What a success! We couldn't give up now. Somehow, after all her years
of battling injustice in the trenches Caroline still had an untainted
belief in goodness and the necessity of fighting the good fight, in
defending those who could not, in speaking our minds and daring to
dream and so what if it didn't make any difference right away, and we
got no instant satisfaction? Look at the big picture, the long run,
the future, where we all fit in the complexity of it all. She was
always thinking of the future and our footprint on it. When I went to
Caroline griping of defeat, she reminded me that there is no such
thing as defeat as long as we continue to grow somehow. In the dark
days just before the war broke out Caroline was such a comfort to my
bruised young heart who did not have the years or wisdom to see the
"Caroline took that same feistiness to her work with Community House, as board president, growing that organization from a day facility to one that provides housing to many who suffer from mental illness. I saw her in a celebration of staff to speak to everyone there, with inspiration and gratitude to all, and then move from table to table honoring and citing the gifts of everyone there. She was remarkable.
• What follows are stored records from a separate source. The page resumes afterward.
(** X21.  Hover suppression cannot get stuck: in every reachable state, once
    more than 150 ms pass, [isMouseScrolling] is false, and a hover with
    real movement that comes then selects its row. *)
Theorem suppression_always_ends (s : State) (d : nat) (row mx my : Z) :
  reachable s ->
  150 < d ->
  isMouseScrolling (state_of (advance d) s) = false
  /\ ((mx <> 0 \/ my <> 0)%Z ->
      selectedIndex (state_of (tstep (d, MouseMove row mx my)) s) = row).
Proof.
  intros Hr Hd.
  assert (Hoff : isMouseScrolling (state_of (advance d) s) = false).
  { apply (window_over (now s + 150)); [now apply reachable_released | lia]. }
  split; [exact Hoff|].
  intro Hm. rewrite state_of_tstep, step_selectedIndex.
  simpl fst; simpl snd. unfold state_of at 1.
  now rewrite (hover_selects _ _ _ _ Hoff Hm).
Qed.

Lemma suppression_always_ends_witness :
  isMouseScrolling
    (state_of (advance 151)
       (state_of (run [ (0, ListScroll); (100, ListScroll) ]) two_rows))
  = false.
Proof.
  apply (suppression_always_ends _ 151 0%Z 0%Z 0%Z).
  - apply reachable_run, reachable_run, reachable_init.
  - lia.
Defined.

(** ** Up and Down undo each other *)

(** X22.  With the selection on a row, Up after Down, and Down after Up,
    bring the selection back to that row, the wrap at both ends included. *)
Theorem up_undoes_down (s : State) :
  (0 <= selectedIndex s < Z.of_nat (List.length (results s)))%Z ->
  selectedIndex (state_of (step (KeyDown "ArrowUp"))
                          (state_of (step (KeyDown "ArrowDown")) s))
  = selectedIndex s
  /\ selectedIndex (state_of (step (KeyDown "ArrowDown"))
                             (state_of (step (KeyDown "ArrowUp")) s))
     = selectedIndex s.
Proof.
  intro Hi.
  set (n := Z.of_nat (List.length (results s))) in *.
  destruct (step_arrow_down s Hi) as [Hrd Hsd].
  destruct (step_arrow_up s Hi) as [Hru Hsu].
  fold n in Hsd, Hsu.
  split.
  - destruct (step_arrow_up (state_of (step (KeyDown "ArrowDown")) s))
      as [_ H].
    + rewrite Hrd, Hsd. fold n. apply Z.mod_pos_bound. lia.
    + rewrite H, Hrd, Hsd. fold n.
      replace ((selectedIndex s + 1) mod n - 1 + n)%Z
        with ((selectedIndex s + 1) mod n + (n - 1))%Z by lia.
      rewrite Zplus_mod_idemp_l.
      replace (selectedIndex s + 1 + (n - 1))%Z
        with (selectedIndex s + 1 * n)%Z by lia.
      rewrite Z_mod_plus_full. apply Z.mod_small. exact Hi.
  - destruct (step_arrow_down (state_of (step (KeyDown "ArrowUp")) s))
      as [_ H].
    + rewrite Hru, Hsu. fold n. apply Z.mod_pos_bound. lia.
    + rewrite H, Hru, Hsu. fold n.
      rewrite Zplus_mod_idemp_l.
      replace (selectedIndex s - 1 + n + 1)%Z
        with (selectedIndex s + 1 * n)%Z by lia.
      rewrite Z_mod_plus_full. apply Z.mod_small. exact Hi.
Qed.

Lemma up_undoes_down_witness :
  selectedIndex (state_of (step (KeyDown "ArrowDown"))
                          (state_of (step (KeyDown "ArrowUp")) two_rows))
  = 0%Z.
Proof.
  assert (Hi : (0 <= selectedIndex two_rows
                < Z.of_nat (List.length (results two_rows)))%Z).
  { vm_compute. split; congruence. }
  exact (proj2 (up_undoes_down two_rows Hi)).
Defined.

(** ** An answer that arrives while the user types *)

Lemma accepted_answer_state (res : list SearchResult) (s : State) :
  let s' := state_of (step (SearchSettled (latestSearchId s) (Resolved res))) s in
  results s' = res
  /\ selectedIndex s' = 0%Z
  /\ isLoading s' = false
  /\ query s' = query s
  /\ timers s' = timers s.
Proof.
  cbv zeta.
  rewrite step_results, step_selectedIndex, step_isLoading, step_query,
    step_timers.
  unfold state_of. simpl handle. handler.
  rewrite Nat.eqb_refl. simpl. rewrite Nat.eqb_refl. simpl. auto.
Qed.

(** X23.  An input change does not make the search in flight stale.  When
    the answer to the search issued last arrives less than 100 ms after an
    input change, it is accepted: it replaces the list, resets the selection
    and clears the loading flag that the input change had set, while the
    query is the new text and the debounce timer of the input change is
    still pending. *)
Theorem answer_during_debounce (s : State) (v : string) (g : nat)
    (res : list SearchResult) :
  reachable s ->
  g < 100 ->
  let typed := state_of (step (Input v)) s in
  let s' := state_of (tstep (g, SearchSettled (latestSearchId s) (Resolved res)))
                     typed in
  isLoading typed = true
  /\ results s' = res
  /\ selectedIndex s' = 0%Z
  /\ isLoading s' = false
  /\ query s' = v
  /\ search_timers s'
     = [{| tid := nextTimer s; due := now s + 100; cb := CbSearch |}].
Proof.
  intros Hr Hg typed s'. apply reachable_timers_ok in Hr.
  destruct (debouncing_input v s Hr) as [[_ [Hq [Hl [t [Ht Hd]]]]] _].
  fold typed in Hq, Hl, Ht, Hd.
  pose proof (input_rearms v s Hr) as Harm. fold typed in Harm.
  destruct (single_timer_waits t g typed Ht) as [_ [Hl' Ht']]; [lia|].
  assert (Hload : isLoading typed = true).
  { unfold typed. rewrite step_isLoading. by_cases; reflexivity. }
  subst s'. rewrite state_of_tstep. simpl fst; simpl snd.
  set (sa := state_of (advance g) typed) in *.
  assert (Htok : latestSearchId s = latestSearchId sa) by congruence.
  rewrite Htok.
  destruct (accepted_answer_state res sa) as [H1 [H2 [H3 [H4 H5]]]].
  split; [exact Hload|].
  split; [exact H1 | split; [exact H2 | split; [exact H3 | split]]].
  - rewrite H4. unfold sa. now rewrite advance_query.
  - unfold search_timers. rewrite H5.
    fold (search_timers sa). rewrite Ht', <- Ht. exact Harm.
Qed.

Lemma answer_during_debounce_witness :
  results
    (state_of (tstep (40, SearchSettled 1 (Resolved [item "a.txt"])))
              (state_of (step (Input "ab")) two_rows))
  = [item "a.txt"].
Proof.
  assert (Hr : reachable two_rows) by (apply reachable_run, reachable_init).
  assert (Hg : 40 < 100) by lia.
  exact (proj1 (proj2 (answer_during_debounce two_rows "ab" 40
                         [item "a.txt"] Hr Hg))).
Defined.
"Then she was diagnosed with cancer. Her fight was the most inspirational ever. She had beautiful waist length blond hair. When the chemo treatments started, she cut of off and donated it to charity. She, then, sat with a lint roller going, I kid you not, over her head, laughing and saying her plumbing wouldn't survive unless she did so. In those days, we called her Eowyn, the legendary woman from the Lord of the Rings, who bravely stood over her fallen step father and battled the Lord of the Nazgul, the witch king of Angmar. Her strength and vitality was unmatched. And she became a vocal proponent and fighter for medical marijuana.
"I hope that each and every one of you can take with you, in your heart, some of Caroline’s strength and resolve and courage and love, to carry us through the struggles ahead. Thank you."